**What the task requires**
Every line of the records below from the line with "- destruct l2" up to and including the line with "apply elem_of_cons in Hin1" must be reproduced exactly, and no line outside that range.

Excerpts from a dataset:
(* ===== verification/GoSort.v ===== *)
(** * Go's sort.Slice

    [sort.Slice] is not stable: on ties its order is unspecified.  [GoSort]
    states the documented contract (a permutation, ordered when [less] is a
    strict weak ordering); the components are verified against it, so their
    theorems hold for every order [sort.Slice] may produce. *)
From S2P Require Import Prelude GoBytes GoStrings.

(** What the documentation requires of [less]. *)
Record StrictWeakOrder {A} (less : A → A → bool) : Prop := {
  swo_asym x y : less x y = true → less y x = false;
  swo_neg_trans x y z : less x y = true → less x z = true ∨ less z y = true;
}.

Definition not_after {A} (less : A → A → bool) (x y : A) : Prop := less y x = false.

Class GoSort := {
  sort_Slice : ∀ {A : Type}, (A → A → bool) → list A → list A;
  sort_Slice_perm {A} (less : A → A → bool) l : sort_Slice less l ≡ₚ l;
  sort_Slice_sorted {A} (less : A → A → bool) l :
    StrictWeakOrder less → StronglySorted (not_after less) (sort_Slice less l);
}.

(** ** An instance: insertion sort, what [sort.Slice] runs on short slices *)
Fixpoint insert_by {A} (less : A → A → bool) (x : A) (l : list A) : list A :=
  match l with
  | [] => [x]
  | y :: l' => if less y x then y :: insert_by less x l' else x :: y :: l'
  end.
Fixpoint insertion_sort {A} (less : A → A → bool) (l : list A) : list A :=
  match l with
  | [] => []
  | x :: l' => insert_by less x (insertion_sort less l')
  end.

Lemma insert_by_perm {A} (less : A → A → bool) x l : insert_by less x l ≡ₚ x :: l.
Proof.
  induction l as [|y l IH]; simpl; [done|]. destruct (less y x); [|done].
  rewrite IH. by constructor.
Qed.

Lemma insertion_sort_perm {A} (less : A → A → bool) l : insertion_sort less l ≡ₚ l.
Proof. induction l; simpl; [done|]. by rewrite insert_by_perm, IHl. Qed.

Lemma not_after_trans {A} (less : A → A → bool) x y z :
  StrictWeakOrder less → not_after less x y → not_after less y z → not_after less x z.
Proof.
  unfold not_after. intros Hs H1 H2. destruct (less z x) eqn:E; [|done].
  destruct (swo_neg_trans _ Hs _ _ y E); congruence.
Qed.

Lemma insert_by_sorted {A} (less : A → A → bool) x l :
  StrictWeakOrder less →
  StronglySorted (not_after less) l → StronglySorted (not_after less) (insert_by less x l).
Proof.
  intros Hs. induction 1 as [|y l Hl IH Hy]; simpl; [repeat constructor|].
  destruct (less y x) eqn:E.
  - constructor; [done|]. rewrite insert_by_perm. constructor; [|done].
    by apply (swo_asym _ Hs).
  - constructor; [by constructor|]. constructor; [done|].
    eapply Forall_impl; [exact Hy|]. intros z Hz. by eapply not_after_trans.
Qed.

Lemma insertion_sort_sorted {A} (less : A → A → bool) l :
  StrictWeakOrder less → StronglySorted (not_after less) (insertion_sort less l).
Proof. intros Hs. induction l; simpl; [constructor|]. by apply insert_by_sorted. Qed.

#[export] Program Instance insertion_GoSort : GoSort := {|
  sort_Slice := @insertion_sort;
|}.
Next Obligation. intros. apply insertion_sort_perm. Qed.
Next Obligation. intros. by apply insertion_sort_sorted. Qed.

(** ** Facts about any sorted permutation *)
(** When no two different elements tie, the sorted order is unique, hence the
    result does not depend on the (unspecified) order of the input. *)
Lemma sorted_unique {A} (less : A → A → bool) l1 l2 :
  StrictWeakOrder less →
  (∀ x y, x ∈ l1 → y ∈ l1 → x = y ∨ less x y = true ∨ less y x = true) →
  l1 ≡ₚ l2 → StronglySorted (not_after less) l1 → StronglySorted (not_after less) l2 → l1 = l2.
Proof.
  intros Hs Ht Hp H1. revert l2 Hp. induction H1 as [|x l1 Hl1 IH Hx]; intros l2 Hp H2.
  - by apply Permutation_nil_l in Hp.
  - destruct l2 as [|y l2]; [by apply Permutation_nil_r in Hp|].
    inversion H2 as [|? ? Hl2 Hy]; subst.
    assert (x = y) as <-.
    { assert (x ∈ y :: l2) as Hin1 by (rewrite <- Hp; set_solver).
      assert (y ∈ x :: l1) as Hin2 by (rewrite Hp; set_solver).
      apply elem_of_cons in Hin1 as [|Hin1]; [done|].
      pose proof Hin2 as Hin2'. apply elem_of_cons in Hin2 as [|Hin2]; [done|].
      rewrite Forall_forall in Hx, Hy.
      specialize (Hx _ Hin2). specialize (Hy _ Hin1). unfold not_after in *.
      destruct (less x y) eqn:E1; [congruence|].
      destruct (less y x) eqn:E2; [congruence|].
      destruct (Ht x y) as [?|[?|?]]; [set_solver..|done|congruence|congruence]. }
    f_equal. apply IH; [|by apply Permutation_cons_inv in Hp|done].
    intros. apply Ht; set_solver.
Qed.

(** Go's string comparison satisfies the contract, also on a key. *)
Lemma str_lt_swo : StrictWeakOrder str_lt.
Proof.
  split; [apply str_lt_antisym|]. intros x y z Hxy.
  destruct (str_lt_total x z) as [?|[->|Hzx]]; [by left|by right|].
  right. by eapply str_lt_trans.
Qed.

Lemma on_swo {A B} (f : A → B) (less : B → B → bool) : StrictWeakOrder less →
  StrictWeakOrder (fun a b => less (f a) (f b)).
Proof. intros [Ha Hn]. split; eauto. Qed.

**Problem solution**
  - destruct l2 as [|y l2]; [by apply Permutation_nil_r in Hp|].
    inversion H2 as [|? ? Hl2 Hy]; subst.
    assert (x = y) as <-.
    { assert (x ∈ y :: l2) as Hin1 by (rewrite <- Hp; set_solver).
      assert (y ∈ x :: l1) as Hin2 by (rewrite Hp; set_solver).
      apply elem_of_cons in Hin1 as [|Hin1]; [done|].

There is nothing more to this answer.